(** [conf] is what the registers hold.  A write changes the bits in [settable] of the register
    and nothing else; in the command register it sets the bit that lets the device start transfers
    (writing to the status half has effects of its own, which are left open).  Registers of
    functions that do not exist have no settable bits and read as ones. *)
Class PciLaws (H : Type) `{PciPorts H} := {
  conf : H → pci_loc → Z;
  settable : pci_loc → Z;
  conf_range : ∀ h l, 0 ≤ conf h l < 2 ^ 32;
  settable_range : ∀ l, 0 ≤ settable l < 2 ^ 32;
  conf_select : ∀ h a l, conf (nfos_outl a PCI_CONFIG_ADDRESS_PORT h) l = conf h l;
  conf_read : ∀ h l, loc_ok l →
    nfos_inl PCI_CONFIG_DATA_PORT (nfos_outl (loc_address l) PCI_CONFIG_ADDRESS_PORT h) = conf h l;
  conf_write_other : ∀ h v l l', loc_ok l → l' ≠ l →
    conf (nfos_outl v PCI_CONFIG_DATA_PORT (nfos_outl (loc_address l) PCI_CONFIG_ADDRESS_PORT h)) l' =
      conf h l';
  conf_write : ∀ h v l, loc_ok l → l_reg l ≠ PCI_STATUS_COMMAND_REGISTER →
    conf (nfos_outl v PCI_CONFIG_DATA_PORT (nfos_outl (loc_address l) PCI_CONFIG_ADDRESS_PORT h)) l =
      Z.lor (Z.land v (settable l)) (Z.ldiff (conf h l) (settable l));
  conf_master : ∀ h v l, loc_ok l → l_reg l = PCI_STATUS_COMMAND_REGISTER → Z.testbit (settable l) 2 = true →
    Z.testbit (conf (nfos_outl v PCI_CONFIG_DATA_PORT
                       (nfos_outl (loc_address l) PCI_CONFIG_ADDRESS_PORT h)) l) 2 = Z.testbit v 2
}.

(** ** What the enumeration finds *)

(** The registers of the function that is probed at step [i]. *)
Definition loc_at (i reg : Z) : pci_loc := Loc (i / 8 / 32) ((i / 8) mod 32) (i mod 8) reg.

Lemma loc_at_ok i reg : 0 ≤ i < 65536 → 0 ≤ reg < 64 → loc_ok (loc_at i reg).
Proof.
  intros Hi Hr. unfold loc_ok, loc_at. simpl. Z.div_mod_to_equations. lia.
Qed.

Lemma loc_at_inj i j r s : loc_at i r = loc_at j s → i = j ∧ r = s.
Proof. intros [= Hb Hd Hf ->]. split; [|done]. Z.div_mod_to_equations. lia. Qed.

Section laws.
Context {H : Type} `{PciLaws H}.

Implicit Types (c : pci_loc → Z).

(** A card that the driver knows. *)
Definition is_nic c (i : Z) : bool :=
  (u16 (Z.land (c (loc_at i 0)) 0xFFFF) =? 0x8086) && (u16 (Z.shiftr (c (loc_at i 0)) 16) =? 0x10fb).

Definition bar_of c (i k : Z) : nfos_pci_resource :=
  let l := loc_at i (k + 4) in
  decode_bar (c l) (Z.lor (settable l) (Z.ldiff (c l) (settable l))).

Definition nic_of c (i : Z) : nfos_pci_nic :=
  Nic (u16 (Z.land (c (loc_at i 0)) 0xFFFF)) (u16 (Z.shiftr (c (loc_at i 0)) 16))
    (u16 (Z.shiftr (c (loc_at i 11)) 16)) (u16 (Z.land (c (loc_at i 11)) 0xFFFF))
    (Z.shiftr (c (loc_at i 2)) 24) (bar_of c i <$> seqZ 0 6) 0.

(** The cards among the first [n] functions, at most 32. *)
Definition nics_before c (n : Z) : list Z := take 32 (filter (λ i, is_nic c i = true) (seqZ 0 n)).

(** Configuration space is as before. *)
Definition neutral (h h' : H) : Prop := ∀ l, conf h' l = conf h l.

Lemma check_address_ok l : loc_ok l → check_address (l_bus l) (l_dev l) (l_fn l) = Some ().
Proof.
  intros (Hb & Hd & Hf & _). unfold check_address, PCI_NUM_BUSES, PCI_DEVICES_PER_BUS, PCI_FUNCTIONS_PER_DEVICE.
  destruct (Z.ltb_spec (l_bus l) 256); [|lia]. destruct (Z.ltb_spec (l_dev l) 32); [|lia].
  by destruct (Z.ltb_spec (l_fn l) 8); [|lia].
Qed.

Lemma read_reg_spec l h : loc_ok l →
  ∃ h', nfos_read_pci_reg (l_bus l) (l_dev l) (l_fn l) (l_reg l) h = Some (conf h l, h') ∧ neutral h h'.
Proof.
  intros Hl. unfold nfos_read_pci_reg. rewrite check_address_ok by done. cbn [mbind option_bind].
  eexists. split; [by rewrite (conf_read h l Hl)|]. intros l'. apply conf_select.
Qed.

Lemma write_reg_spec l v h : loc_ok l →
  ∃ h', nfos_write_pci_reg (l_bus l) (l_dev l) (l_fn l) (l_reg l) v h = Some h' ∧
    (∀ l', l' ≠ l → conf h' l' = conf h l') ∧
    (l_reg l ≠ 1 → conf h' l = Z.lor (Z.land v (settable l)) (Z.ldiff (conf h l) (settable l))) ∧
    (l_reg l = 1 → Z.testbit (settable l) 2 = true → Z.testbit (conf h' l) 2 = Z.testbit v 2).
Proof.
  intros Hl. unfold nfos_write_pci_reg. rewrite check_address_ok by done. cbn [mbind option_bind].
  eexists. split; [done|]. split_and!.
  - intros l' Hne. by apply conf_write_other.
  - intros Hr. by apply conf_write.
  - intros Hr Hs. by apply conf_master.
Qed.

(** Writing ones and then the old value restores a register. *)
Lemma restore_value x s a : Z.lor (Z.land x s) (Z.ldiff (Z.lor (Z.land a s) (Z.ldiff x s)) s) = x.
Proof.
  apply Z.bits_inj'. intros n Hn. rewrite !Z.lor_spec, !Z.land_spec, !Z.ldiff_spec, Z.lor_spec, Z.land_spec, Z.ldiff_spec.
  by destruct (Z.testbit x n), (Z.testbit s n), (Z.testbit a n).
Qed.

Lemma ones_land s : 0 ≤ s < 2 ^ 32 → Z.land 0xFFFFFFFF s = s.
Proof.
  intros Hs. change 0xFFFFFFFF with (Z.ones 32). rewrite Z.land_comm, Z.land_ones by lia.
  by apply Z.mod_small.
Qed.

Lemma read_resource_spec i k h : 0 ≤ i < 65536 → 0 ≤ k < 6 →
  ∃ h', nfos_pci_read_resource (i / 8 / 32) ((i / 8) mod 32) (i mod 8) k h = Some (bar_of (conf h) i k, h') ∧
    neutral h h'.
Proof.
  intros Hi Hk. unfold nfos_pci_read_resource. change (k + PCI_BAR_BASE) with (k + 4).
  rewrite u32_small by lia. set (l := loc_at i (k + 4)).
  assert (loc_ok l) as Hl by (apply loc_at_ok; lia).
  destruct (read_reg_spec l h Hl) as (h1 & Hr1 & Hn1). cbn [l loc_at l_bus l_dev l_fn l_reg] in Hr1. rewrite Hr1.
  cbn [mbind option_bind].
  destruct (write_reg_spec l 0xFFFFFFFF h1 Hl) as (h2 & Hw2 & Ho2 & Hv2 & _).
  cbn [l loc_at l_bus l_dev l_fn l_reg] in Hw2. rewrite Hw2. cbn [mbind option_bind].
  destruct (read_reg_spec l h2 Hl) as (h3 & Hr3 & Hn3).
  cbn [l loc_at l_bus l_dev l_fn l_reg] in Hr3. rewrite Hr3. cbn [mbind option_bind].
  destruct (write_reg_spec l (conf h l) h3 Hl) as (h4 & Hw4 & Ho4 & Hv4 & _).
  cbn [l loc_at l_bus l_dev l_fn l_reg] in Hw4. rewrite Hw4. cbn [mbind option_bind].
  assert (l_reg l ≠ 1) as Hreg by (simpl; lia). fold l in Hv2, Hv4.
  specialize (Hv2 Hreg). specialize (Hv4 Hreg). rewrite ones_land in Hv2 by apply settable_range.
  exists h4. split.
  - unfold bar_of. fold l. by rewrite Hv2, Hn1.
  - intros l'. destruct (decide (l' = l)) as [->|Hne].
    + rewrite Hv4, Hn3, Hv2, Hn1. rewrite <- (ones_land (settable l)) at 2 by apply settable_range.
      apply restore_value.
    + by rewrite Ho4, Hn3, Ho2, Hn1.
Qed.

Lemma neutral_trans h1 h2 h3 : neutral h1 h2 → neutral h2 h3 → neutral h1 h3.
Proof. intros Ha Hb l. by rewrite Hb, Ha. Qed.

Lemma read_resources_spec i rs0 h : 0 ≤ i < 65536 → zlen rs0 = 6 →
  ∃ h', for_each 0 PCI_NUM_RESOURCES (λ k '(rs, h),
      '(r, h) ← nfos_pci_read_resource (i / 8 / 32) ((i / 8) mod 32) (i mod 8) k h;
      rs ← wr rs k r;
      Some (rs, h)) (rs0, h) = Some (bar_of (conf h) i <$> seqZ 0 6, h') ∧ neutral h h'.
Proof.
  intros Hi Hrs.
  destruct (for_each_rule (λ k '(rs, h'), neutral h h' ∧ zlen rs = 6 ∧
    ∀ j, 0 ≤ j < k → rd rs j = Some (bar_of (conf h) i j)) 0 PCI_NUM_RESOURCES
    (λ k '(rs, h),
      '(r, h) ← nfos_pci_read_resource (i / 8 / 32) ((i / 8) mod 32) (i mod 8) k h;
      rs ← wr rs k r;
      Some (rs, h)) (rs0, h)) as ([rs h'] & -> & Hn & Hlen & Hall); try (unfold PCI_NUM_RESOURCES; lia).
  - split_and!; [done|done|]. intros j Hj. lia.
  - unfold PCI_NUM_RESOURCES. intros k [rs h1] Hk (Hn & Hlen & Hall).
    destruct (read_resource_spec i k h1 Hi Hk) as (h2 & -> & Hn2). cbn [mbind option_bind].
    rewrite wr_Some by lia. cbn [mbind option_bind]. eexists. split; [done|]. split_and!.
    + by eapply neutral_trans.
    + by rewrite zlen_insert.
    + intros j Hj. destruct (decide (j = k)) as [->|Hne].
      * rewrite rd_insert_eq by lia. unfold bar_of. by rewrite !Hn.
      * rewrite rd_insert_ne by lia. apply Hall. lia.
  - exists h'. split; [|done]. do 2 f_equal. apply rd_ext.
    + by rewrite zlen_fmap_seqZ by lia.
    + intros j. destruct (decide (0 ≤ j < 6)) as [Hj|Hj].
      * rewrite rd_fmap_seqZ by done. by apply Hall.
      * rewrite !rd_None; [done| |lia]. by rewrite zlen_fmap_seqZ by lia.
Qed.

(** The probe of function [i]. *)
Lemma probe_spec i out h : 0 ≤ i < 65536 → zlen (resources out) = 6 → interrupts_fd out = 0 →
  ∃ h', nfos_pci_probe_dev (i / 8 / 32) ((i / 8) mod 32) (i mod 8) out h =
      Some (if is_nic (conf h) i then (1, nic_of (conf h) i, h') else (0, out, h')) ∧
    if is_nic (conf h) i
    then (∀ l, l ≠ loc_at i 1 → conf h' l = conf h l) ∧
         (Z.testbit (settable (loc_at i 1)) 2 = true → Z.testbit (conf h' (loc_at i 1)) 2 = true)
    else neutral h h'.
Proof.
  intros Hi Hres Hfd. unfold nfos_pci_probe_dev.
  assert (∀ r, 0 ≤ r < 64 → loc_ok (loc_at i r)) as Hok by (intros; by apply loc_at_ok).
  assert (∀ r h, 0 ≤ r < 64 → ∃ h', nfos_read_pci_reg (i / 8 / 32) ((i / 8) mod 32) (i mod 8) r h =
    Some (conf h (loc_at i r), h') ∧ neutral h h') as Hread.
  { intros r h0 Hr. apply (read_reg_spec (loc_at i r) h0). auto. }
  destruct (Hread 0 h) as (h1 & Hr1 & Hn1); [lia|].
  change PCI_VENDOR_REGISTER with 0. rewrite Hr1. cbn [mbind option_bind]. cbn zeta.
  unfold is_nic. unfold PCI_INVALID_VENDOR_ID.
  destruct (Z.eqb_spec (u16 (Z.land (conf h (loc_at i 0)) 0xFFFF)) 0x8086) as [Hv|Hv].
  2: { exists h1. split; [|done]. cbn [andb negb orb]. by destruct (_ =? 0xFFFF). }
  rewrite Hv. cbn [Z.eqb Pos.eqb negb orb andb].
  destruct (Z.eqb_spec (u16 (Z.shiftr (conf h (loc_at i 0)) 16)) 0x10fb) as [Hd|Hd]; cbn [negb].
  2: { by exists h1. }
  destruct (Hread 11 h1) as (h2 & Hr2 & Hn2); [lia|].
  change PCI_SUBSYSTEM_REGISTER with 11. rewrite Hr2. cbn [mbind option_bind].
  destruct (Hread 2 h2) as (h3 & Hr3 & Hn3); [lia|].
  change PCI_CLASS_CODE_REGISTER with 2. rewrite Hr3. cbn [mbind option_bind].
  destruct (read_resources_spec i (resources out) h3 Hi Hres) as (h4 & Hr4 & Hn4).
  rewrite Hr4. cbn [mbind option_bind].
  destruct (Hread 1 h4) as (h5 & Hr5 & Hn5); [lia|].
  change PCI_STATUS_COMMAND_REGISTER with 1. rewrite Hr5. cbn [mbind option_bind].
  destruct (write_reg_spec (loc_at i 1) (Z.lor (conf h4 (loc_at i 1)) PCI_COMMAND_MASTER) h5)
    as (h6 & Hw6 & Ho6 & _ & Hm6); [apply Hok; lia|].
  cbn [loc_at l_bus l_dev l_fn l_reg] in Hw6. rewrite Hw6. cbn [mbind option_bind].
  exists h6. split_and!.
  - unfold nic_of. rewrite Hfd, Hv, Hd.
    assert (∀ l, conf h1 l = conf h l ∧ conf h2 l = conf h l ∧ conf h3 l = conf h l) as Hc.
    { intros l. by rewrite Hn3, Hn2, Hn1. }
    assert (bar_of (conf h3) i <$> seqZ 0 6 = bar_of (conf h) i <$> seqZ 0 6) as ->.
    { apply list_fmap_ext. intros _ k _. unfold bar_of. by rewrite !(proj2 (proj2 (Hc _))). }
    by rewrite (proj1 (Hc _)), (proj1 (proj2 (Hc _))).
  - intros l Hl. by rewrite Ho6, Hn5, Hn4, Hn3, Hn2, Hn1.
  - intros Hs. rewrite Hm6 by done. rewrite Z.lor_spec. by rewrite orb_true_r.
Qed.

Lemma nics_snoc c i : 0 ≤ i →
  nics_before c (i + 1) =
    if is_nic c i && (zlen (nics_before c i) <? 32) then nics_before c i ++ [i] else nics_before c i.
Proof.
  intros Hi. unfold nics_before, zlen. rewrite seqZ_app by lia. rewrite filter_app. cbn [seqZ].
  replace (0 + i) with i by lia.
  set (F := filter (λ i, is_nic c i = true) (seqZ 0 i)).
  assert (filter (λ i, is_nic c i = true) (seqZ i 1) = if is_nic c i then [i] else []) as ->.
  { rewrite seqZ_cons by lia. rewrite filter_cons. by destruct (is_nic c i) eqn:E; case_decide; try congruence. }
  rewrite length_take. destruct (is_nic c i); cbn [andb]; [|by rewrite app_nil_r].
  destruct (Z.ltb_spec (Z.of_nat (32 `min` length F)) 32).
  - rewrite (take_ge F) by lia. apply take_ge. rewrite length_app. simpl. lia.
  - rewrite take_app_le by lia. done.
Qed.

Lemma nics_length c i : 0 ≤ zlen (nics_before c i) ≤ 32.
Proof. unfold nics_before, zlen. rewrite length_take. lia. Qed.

--

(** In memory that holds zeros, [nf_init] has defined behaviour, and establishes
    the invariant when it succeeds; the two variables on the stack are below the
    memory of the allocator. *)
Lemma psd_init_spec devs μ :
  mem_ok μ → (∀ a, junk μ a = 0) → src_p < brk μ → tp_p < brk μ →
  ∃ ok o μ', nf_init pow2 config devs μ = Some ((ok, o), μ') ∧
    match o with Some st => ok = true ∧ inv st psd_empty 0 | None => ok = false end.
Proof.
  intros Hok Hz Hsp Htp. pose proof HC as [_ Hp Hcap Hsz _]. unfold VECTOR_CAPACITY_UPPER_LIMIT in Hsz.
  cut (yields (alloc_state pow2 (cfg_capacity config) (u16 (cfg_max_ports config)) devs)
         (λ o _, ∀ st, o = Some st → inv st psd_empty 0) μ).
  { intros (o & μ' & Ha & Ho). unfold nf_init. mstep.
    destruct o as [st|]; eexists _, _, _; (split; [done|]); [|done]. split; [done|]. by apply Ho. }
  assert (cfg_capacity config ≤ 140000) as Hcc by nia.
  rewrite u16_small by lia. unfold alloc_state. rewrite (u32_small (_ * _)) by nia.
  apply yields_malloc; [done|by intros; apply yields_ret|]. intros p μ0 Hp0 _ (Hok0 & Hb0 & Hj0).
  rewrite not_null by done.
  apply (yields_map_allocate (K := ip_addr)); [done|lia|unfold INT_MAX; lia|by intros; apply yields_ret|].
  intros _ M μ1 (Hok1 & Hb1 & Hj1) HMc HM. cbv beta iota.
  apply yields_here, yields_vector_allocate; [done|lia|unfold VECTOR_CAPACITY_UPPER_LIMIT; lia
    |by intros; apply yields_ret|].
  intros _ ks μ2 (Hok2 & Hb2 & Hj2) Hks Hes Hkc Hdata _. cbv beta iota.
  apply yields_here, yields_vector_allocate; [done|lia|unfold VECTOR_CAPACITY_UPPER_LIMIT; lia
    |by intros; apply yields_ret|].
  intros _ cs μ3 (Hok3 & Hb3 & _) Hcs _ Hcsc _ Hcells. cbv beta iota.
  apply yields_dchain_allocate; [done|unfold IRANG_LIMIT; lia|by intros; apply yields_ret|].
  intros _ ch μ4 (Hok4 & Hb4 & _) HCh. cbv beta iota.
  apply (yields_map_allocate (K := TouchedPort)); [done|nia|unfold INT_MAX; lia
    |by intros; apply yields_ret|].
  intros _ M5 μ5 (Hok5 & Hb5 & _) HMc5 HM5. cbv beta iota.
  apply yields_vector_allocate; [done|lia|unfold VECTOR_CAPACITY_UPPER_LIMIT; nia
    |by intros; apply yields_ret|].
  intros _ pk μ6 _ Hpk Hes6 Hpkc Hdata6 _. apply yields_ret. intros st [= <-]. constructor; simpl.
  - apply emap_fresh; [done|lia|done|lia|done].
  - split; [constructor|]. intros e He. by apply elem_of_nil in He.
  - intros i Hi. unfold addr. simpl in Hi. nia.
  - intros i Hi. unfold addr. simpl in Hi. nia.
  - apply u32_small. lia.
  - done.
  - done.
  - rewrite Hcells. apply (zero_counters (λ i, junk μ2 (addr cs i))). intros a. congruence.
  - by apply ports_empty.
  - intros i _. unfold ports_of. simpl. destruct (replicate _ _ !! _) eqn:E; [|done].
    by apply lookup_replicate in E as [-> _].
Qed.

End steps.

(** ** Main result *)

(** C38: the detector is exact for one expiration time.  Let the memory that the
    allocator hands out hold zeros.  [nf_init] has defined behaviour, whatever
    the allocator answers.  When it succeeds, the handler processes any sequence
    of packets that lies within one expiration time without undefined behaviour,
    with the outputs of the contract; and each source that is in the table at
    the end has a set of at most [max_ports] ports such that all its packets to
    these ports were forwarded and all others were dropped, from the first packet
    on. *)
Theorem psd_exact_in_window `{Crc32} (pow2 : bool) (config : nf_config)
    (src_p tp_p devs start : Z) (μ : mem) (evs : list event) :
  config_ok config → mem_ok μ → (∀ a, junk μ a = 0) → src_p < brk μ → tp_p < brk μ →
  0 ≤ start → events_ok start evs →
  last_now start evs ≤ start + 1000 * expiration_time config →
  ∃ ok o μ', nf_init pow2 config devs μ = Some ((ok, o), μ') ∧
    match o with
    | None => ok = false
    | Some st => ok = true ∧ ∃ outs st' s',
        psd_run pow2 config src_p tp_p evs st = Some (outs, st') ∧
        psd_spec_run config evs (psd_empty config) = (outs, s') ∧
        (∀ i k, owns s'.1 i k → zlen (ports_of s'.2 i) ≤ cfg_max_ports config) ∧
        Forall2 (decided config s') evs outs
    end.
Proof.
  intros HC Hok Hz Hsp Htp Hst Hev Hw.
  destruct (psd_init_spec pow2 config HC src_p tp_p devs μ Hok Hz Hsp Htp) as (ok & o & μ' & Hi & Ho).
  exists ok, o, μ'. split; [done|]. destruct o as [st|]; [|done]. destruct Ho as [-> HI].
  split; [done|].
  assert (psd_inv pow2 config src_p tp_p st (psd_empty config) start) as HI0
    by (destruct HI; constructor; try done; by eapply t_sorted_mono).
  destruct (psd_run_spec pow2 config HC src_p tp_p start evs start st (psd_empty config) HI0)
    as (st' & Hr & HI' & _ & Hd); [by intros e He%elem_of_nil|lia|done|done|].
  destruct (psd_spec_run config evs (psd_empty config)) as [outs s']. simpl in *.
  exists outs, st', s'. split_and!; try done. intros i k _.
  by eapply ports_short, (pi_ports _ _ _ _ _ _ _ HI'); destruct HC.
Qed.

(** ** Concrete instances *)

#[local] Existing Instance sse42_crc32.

Brief - Please output the lines of the listing above that fall in the stretch from the one with "(u16 (Z.shiftr (c (loc_at i 11))" through the one with "Lemma write_reg_spec l v h : loc_ok l →", exactly and only those.

Exercise answer -
    (u16 (Z.shiftr (c (loc_at i 11)) 16)) (u16 (Z.land (c (loc_at i 11)) 0xFFFF))
    (Z.shiftr (c (loc_at i 2)) 24) (bar_of c i <$> seqZ 0 6) 0.

(** The cards among the first [n] functions, at most 32. *)
Definition nics_before c (n : Z) : list Z := take 32 (filter (λ i, is_nic c i = true) (seqZ 0 n)).

(** Configuration space is as before. *)
Definition neutral (h h' : H) : Prop := ∀ l, conf h' l = conf h l.

Lemma check_address_ok l : loc_ok l → check_address (l_bus l) (l_dev l) (l_fn l) = Some ().
Proof.
  intros (Hb & Hd & Hf & _). unfold check_address, PCI_NUM_BUSES, PCI_DEVICES_PER_BUS, PCI_FUNCTIONS_PER_DEVICE.
  destruct (Z.ltb_spec (l_bus l) 256); [|lia]. destruct (Z.ltb_spec (l_dev l) 32); [|lia].
  by destruct (Z.ltb_spec (l_fn l) 8); [|lia].
Qed.

Lemma read_reg_spec l h : loc_ok l →
  ∃ h', nfos_read_pci_reg (l_bus l) (l_dev l) (l_fn l) (l_reg l) h = Some (conf h l, h') ∧ neutral h h'.
Proof.
  intros Hl. unfold nfos_read_pci_reg. rewrite check_address_ok by done. cbn [mbind option_bind].
  eexists. split; [by rewrite (conf_read h l Hl)|]. intros l'. apply conf_select.
Qed.

Lemma write_reg_spec l v h : loc_ok l →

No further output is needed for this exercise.